Portuguese artist (1926–1995)

Menez or Maria Inês Ribeiro da Fonseca, GOSE (9 September 1926, in Lisbon – 11 April 1995) was a Portuguese painter. Her major body of work consists of paintings and drawings but she also produced ceramics, engravings, silk-screen prints and tapestries.

==Early life==
Maria Inês Ribeiro da Fonseca was born in Lisbon on 9 September 1926. The maternal granddaughter of former Portuguese president General Óscar Carmona and his wife Maria do Carmo Ferreira da Silva Carmona, Menez had a cosmopolitan childhood, having lived in Buenos Aires, Stockholm, Paris, Switzerland, Rome, following her father's diplomatic appointments, and in Washington, D.C., with her husband. She returned to Portugal in 1951.

==Artistic career==
Menez never attended art school. She only started painting regularly at the age of 26, as a self-taught artist. Her first exhibition was at Galeria de Março, Lisbon in 1954. Subsequently, she exhibited infrequently, with her time taken up by bringing up her children and the tragedy of the early deaths of the two eldest, in 1976 and 1977. She exhibited individually at Galeria Pórtico (1958); Diário de Notícias Gallery, Lisbon (1959, 61, 63); Galeria Divulgação, Lisbon (1964); Gallery 111, Lisbon (1966, 81, 85, 87, 90, 94); SNBA, Lisbon (1966); Judite Dacruz Gallery, Lisbon (1972); Quadrum Gallery, Lisbon (1977); Portuguese Cultural Centre, Paris (1977); Zen Gallery, Porto (1981, 83, 89); and Gilde Gallery, Guimarães (1988).

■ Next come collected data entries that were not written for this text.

Lemma support_pairwise_fuel (fuel : nat) (l : list float) :
  List.length (support l) <= 1 ->
  support [pairwise_sum_fuel fuel l] = support l.
Proof.
  revert l. induction fuel as [|fuel IH]; intros l H; cbn [pairwise_sum_fuel].
  - destruct (Nat.ltb_spec (List.length l) 8);
      [now apply support_sum_small|].
    destruct (List.length l <=? 128); now apply support_sum_block.
  - destruct (Nat.ltb_spec (List.length l) 8);
      [now apply support_sum_small|].
    destruct (List.length l <=? 128); [now apply support_sum_block|].
    set (n2 := List.length l / 2 - (List.length l / 2) mod 8).
    rewrite (support_split n2 l) in *. rewrite length_app in H.
    rewrite support_add; rewrite !IH by lia; [reflexivity|].
    rewrite length_app. lia.
Qed.

Lemma support_np_sum (l : list float) :
  List.length (support l) <= 1 -> support [np_sum l] = support l.
Proof.
  intros H. unfold np_sum, pairwise_sum.
  rewrite support_add; rewrite support_pairwise_fuel by exact H.
  - reflexivity.
  - simpl. exact H.
Qed.

Lemma pairwise_sum_fuel_enough (fuel fuel' : nat) (l : list float) :
  List.length l <= fuel -> List.length l <= fuel' ->
  pairwise_sum_fuel fuel l = pairwise_sum_fuel fuel' l.
Proof.
  revert fuel' l. induction fuel as [|fuel IH]; intros fuel' l H H'.
  - destruct l; [|simpl in H; lia]. now destruct fuel'.
  - destruct fuel' as [|fuel'].
    + destruct l; [reflexivity | simpl in H'; lia].
    + cbn [pairwise_sum_fuel].
      destruct (Nat.ltb_spec (List.length l) 8); [reflexivity|].
      destruct (Nat.leb_spec (List.length l) 128); [reflexivity|].
      set (n2 := List.length l / 2 - (List.length l / 2) mod 8).
      assert (Hn2 : 0 < n2 < List.length l).
      { unfold n2.
        pose proof (Nat.div_mod_eq (List.length l) 2).
        pose proof (Nat.mod_upper_bound (List.length l) 2).
        pose proof (Nat.mod_upper_bound (List.length l / 2) 8). lia. }
      f_equal; apply IH; rewrite ?length_firstn, ?length_skipn; lia.
Qed.

Section Valuation.

Variable libm_pow : float -> float -> float.

Lemma comprehension_quotients (r : float) (l : list float) (start : nat)
    (ps : list float) :
  Forall2 (factor_ok libm_pow r) (seq start (List.length l)) ps ->
  comprehension (F64.discounted libm_pow r) (enumerate l (Z.of_nat start)) =
  Ok (quotients l ps).
Proof.
  revert start ps. induction l as [|x t IH]; intros start ps H.
  - inversion H. reflexivity.
  - cbn [List.length seq] in H. inversion H as [|i p si ps' [Hp Hz] Ht]; subst.
    cbn [enumerate comprehension]. unfold F64.discounted at 1.
    unfold discount_factor in Hp. rewrite Hp. cbn [bind].
    unfold float_div. rewrite Hz. cbn [bind].
    replace (Z.of_nat start + 1)%Z with (Z.of_nat (S start)) by lia.
    rewrite (IH _ _ Ht). reflexivity.
Qed.

Lemma IPAsset_npv_quotients (self : F64.IPAsset) (ps : list float) :
  Forall2 (factor_ok libm_pow (F64.discount_rate self))
    (seq 1 (List.length (F64.cash_flows self))) ps ->
  F64.IPAsset_net_present_value libm_pow self =
  Ok (np_sum (quotients (F64.cash_flows self) ps)).
Proof.
  intros H. unfold F64.IPAsset_net_present_value.
  pose proof (comprehension_quotients _ _ 1 ps H) as E.
  change (Z.of_nat 1) with 1%Z in E. now rewrite E.
Qed.

End Valuation.

Lemma div_zero_num (x p : float) :
  is_zero x = true -> is_zero p = false -> is_nan p = false ->
  is_zero (div x p) = true.
Proof. destruct x, p; simpl; try discriminate; reflexivity. Qed.

Lemma support_quotients_zero (zs ps : list float) :
  Forall (fun x => is_zero x = true) zs ->
  Forall (fun p => is_zero p = false) ps ->
  Forall (fun p => is_nan p = false) ps ->
  support (quotients zs ps) = [].
Proof.
  intros H. revert ps. induction H as [|z zs Hz _ IH]; intros ps Hp Hn.
  - reflexivity.
  - destruct ps as [|p ps]; [reflexivity|].
    inversion Hp; inversion Hn; subst.
    unfold quotients. cbn [combine map fst snd]. fold (quotients zs ps).
    rewrite support_cons, IH by assumption.
    unfold support. cbn [filter]. now rewrite div_zero_num.
Qed.

Lemma quotients_app (l1 l2 ps : list float) :
  quotients (l1 ++ l2) ps =
  quotients l1 (firstn (List.length l1) ps) ++
  quotients l2 (skipn (List.length l1) ps).
Proof.
  revert ps. induction l1 as [|x t IH]; intros ps; [reflexivity|].
  destruct ps as [|p ps]; [now destruct l2|].
  unfold quotients in *. cbn [app combine map List.length firstn skipn].
  now rewrite IH.
Qed.

Lemma same_number_support (x q : float) :
  support [x] = support [q] -> same_number x q.
Proof.
  unfold support, same_number. simpl.
  destruct (is_zero x) eqn:Ex, (is_zero q) eqn:Eq; simpl; intros H;
    try discriminate.
  - now right.
  - injection H. now left.
Qed.

Lemma Forall_split {A : Type} (P : A -> Prop) (n : nat) (l : list A) :
  Forall P l -> Forall P (firstn n l) /\ Forall P (skipn n l).
Proof.
  intros H. rewrite <- (firstn_skipn n l) in H. now apply Forall_app in H.
Qed.

Lemma skipn_nth_error {A : Type} (k : nat) (l : list A) (x : A) :
  nth_error l k = Some x -> skipn k l = x :: skipn (S k) l.
Proof.
  revert l. induction k as [|k IH]; intros [|y l] H; simpl in H;
    try discriminate.
  - now injection H as ->.
  - cbn [skipn]. now apply IH.
Qed.

Lemma single_cash_flow_sum (zs1 zs2 ps : list float) (cf p : float) :
  Forall (fun x => is_zero x = true) zs1 ->
  Forall (fun x => is_zero x = true) zs2 ->
  Forall (fun p => is_zero p = false) ps ->
  Forall (fun p => is_nan p = false) ps ->
  nth_error ps (List.length zs1) = Some p ->
  same_number (np_sum (quotients (zs1 ++ cf :: zs2) ps)) (div cf p).
Proof.
  intros H1 H2 Hz Hn Hp. apply same_number_support.
  assert (E : support (quotients (zs1 ++ cf :: zs2) ps) = support [div cf p]).
  { rewrite quotients_app, support_app.
    destruct (Forall_split _ (List.length zs1) ps Hz) as [Hz1 _].
    destruct (Forall_split _ (List.length zs1) ps Hn) as [Hn1 _].
    destruct (Forall_split _ (S (List.length zs1)) ps Hz) as [_ Hz2].
    destruct (Forall_split _ (S (List.length zs1)) ps Hn) as [_ Hn2].
    rewrite support_quotients_zero by assumption.
    rewrite (skipn_nth_error _ _ _ Hp).
    unfold quotients. cbn [combine map fst snd app].
    fold (quotients zs2 (skipn (S (List.length zs1)) ps)).
    rewrite support_cons, support_quotients_zero by assumption.
    now rewrite app_nil_r. }
  rewrite support_np_sum; rewrite E; trivial.
  unfold support. simpl. destruct (is_zero (div cf p)); simpl; lia.
Qed.

Lemma factor_ok_nonzero (libm_pow : float -> float -> float) (r : float)
    (l : list nat) (ps : list float) :
  Forall2 (factor_ok libm_pow r) l ps ->
  Forall (fun p => is_zero p = false) ps.
Proof. induction 1 as [|i p l ps [_ Hz] _ IH]; constructor; assumption. Qed.

Lemma factor_ok_nth (libm_pow : float -> float -> float) (r : float)
    (start n k : nat) (ps : list float) (p : float) :
  Forall2 (factor_ok libm_pow r) (seq start n) ps ->
  k < n ->
  discount_factor libm_pow r (start + k) = Ok p ->
  nth_error ps k = Some p.
Proof.
  revert start k ps. induction n as [|n IH]; intros start k ps H Hk Hp; [lia|].
  cbn [seq] in H. inversion H as [|i q l ps' [Hq _] Ht]; subst.
  destruct k as [|k].
  - rewrite Nat.add_0_r in Hp. rewrite Hq in Hp. now injection Hp as ->.
  - cbn [nth_error]. apply (IH (S start)); [exact Ht | lia |].
    now replace (S start + k) with (start + S k) by lia.
Qed.

Lemma add_one_zero (r : float) : is_zero r = true -> add one r = one.
Proof. destruct r; try discriminate. reflexivity. Qed.

Lemma factors_one (libm_pow : float -> float -> float) (r : float)
    (start n : nat) :
  add one r = one ->
  (Z.of_nat (start + n) <= 2 ^ 53)%Z ->
  Forall2 (factor_ok libm_pow r) (seq start n) (repeat one n).
Proof.
  intros Hr. revert start. induction n as [|n IH]; intros start Hn.
  - constructor.
  - cbn [seq repeat]. constructor.
    + split; [|reflexivity]. unfold discount_factor. rewrite Hr.
      apply float_pow_one. lia.
    + apply IH. lia.
Qed.

Lemma quotients_one (l : list float) :
  Forall (fun x => valid x = true) l ->
  quotients l (repeat one (List.length l)) = l.
Proof.
  induction 1 as [|x l Hx _ IH]; [reflexivity|].
  unfold quotients in *. cbn [List.length repeat combine map fst snd].
  now rewrite div_one, IH.
Qed.


Lemma enumerate_app {A : Type} (l1 l2 : list A) (start : Z) :
  enumerate (l1 ++ l2) start =
  enumerate l1 start ++ enumerate l2 (start + Z.of_nat (List.length l1)).
Proof.
  revert start; induction l1 as [|x t IH]; intros start.
  - simpl. now rewrite Z.add_0_r.
  - cbn [app enumerate List.length]. rewrite IH. simpl app.
    do 3 f_equal. lia.
Qed.

Lemma comprehension_app {A B : Type} (f : A -> result B) (l1 l2 : list A) :
  comprehension f (l1 ++ l2) =
  (a <- comprehension f l1 ;; b <- comprehension f l2 ;; Ok (a ++ b)).
Proof.
  induction l1 as [|x t IH]; simpl.
  - now destruct (comprehension f l2).
  - destruct (f x) as [y|e]; simpl; [|reflexivity].
    rewrite IH. destruct (comprehension f t) as [ys|e]; simpl; [|reflexivity].
    now destruct (comprehension f l2).
Qed.

End Binary64Facts.

(** ** Properties of the valuation (binary64 layer) *)

(** C1. Whenever the discount factors [(1 + r)**i] of the years
    [i = 1, ..., n] evaluate without exception to non-zero numbers,
    [IPAsset.net_present_value], which [LicensedIP] and [SubscriptionIP]
    inherit, returns [np.sum] of the binary64 quotients
    [cf[i] / (1 + r)**i]: the first entry is discounted by one period.
    When every entry but the one at position [i] is a zero, the result is
    that entry's quotient [cf / (1 + r)**i]. *)
Theorem npv_binary64_formula
    (libm_pow : B64.float -> B64.float -> B64.float)
    (self : F64.IPAsset) (ps : list B64.float) :
  Forall2 (factor_ok libm_pow (F64.discount_rate self))
    (seq 1 (List.length (F64.cash_flows self))) ps ->
  F64.IPAsset_net_present_value libm_pow self =
    Ok (F64.np_sum (quotients (F64.cash_flows self) ps))
  /\ F64.net_present_value libm_pow (F64.LicensedIP_obj self) =
     Ok (F64.np_sum (quotients (F64.cash_flows self) ps))
  /\ F64.net_present_value libm_pow (F64.SubscriptionIP_obj self) =
     Ok (F64.np_sum (quotients (F64.cash_flows self) ps))
  /\ (forall (zs1 zs2 : list B64.float) (cf p : B64.float),
        F64.cash_flows self = zs1 ++ cf :: zs2 ->
        Forall (fun x => B64.is_zero x = true) zs1 ->
        Forall (fun x => B64.is_zero x = true) zs2 ->
        Forall (fun q => B64.is_nan q = false) ps ->
        discount_factor libm_pow (F64.discount_rate self)
          (S (List.length zs1)) = Ok p ->
        same_number (F64.np_sum (quotients (F64.cash_flows self) ps))
                    (B64.div cf p)).
Proof.
  intros H.
  pose proof (Binary64Facts.IPAsset_npv_quotients libm_pow self ps H) as E.
  repeat split; try exact E.
  intros zs1 zs2 cf p Hc H1 H2 Hn Hp.
  rewrite Hc in *.
  apply Binary64Facts.single_cash_flow_sum; trivial.
  - exact (Binary64Facts.factor_ok_nonzero _ _ _ _ H).
  - apply (Binary64Facts.factor_ok_nth libm_pow (F64.discount_rate self)
             1 _ _ ps p H); [rewrite length_app; simpl; lia | exact Hp].
Qed.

In 1960 Menez received a scholarship from the Calouste Gulbenkian Foundation to work in Portugal and, later, a further scholarship to work in London (1965–1969). Her work is said to reveal the influence of the School of Paris. In the 1980s she followed the paradigm shift that led to the return of figurative painting in the 1980s, settling into a style to which she would remain faithful until the end. In 1990, the Calouste Gulbenkian Museum's Centre for Modern Art presented a retrospective exhibition of her work. After her death, she continues to be widely exhibited, most recently in 2022 at the Casa das Histórias Paula Rego in Cascais, Portugal.

==Personal life==
Menez married Rui Burnay Morales de Los Rios da Silva Leitão, with whom she had two sons and a daughter before divorcing.

==Awards==
In 1990 Menez was awarded the Pessoa Prize. In 1995, she was posthumously made Grand Officer of the Military Order of Saint James of the Sword.

==Death==
Menez died in Lisbon on 11 April 1995.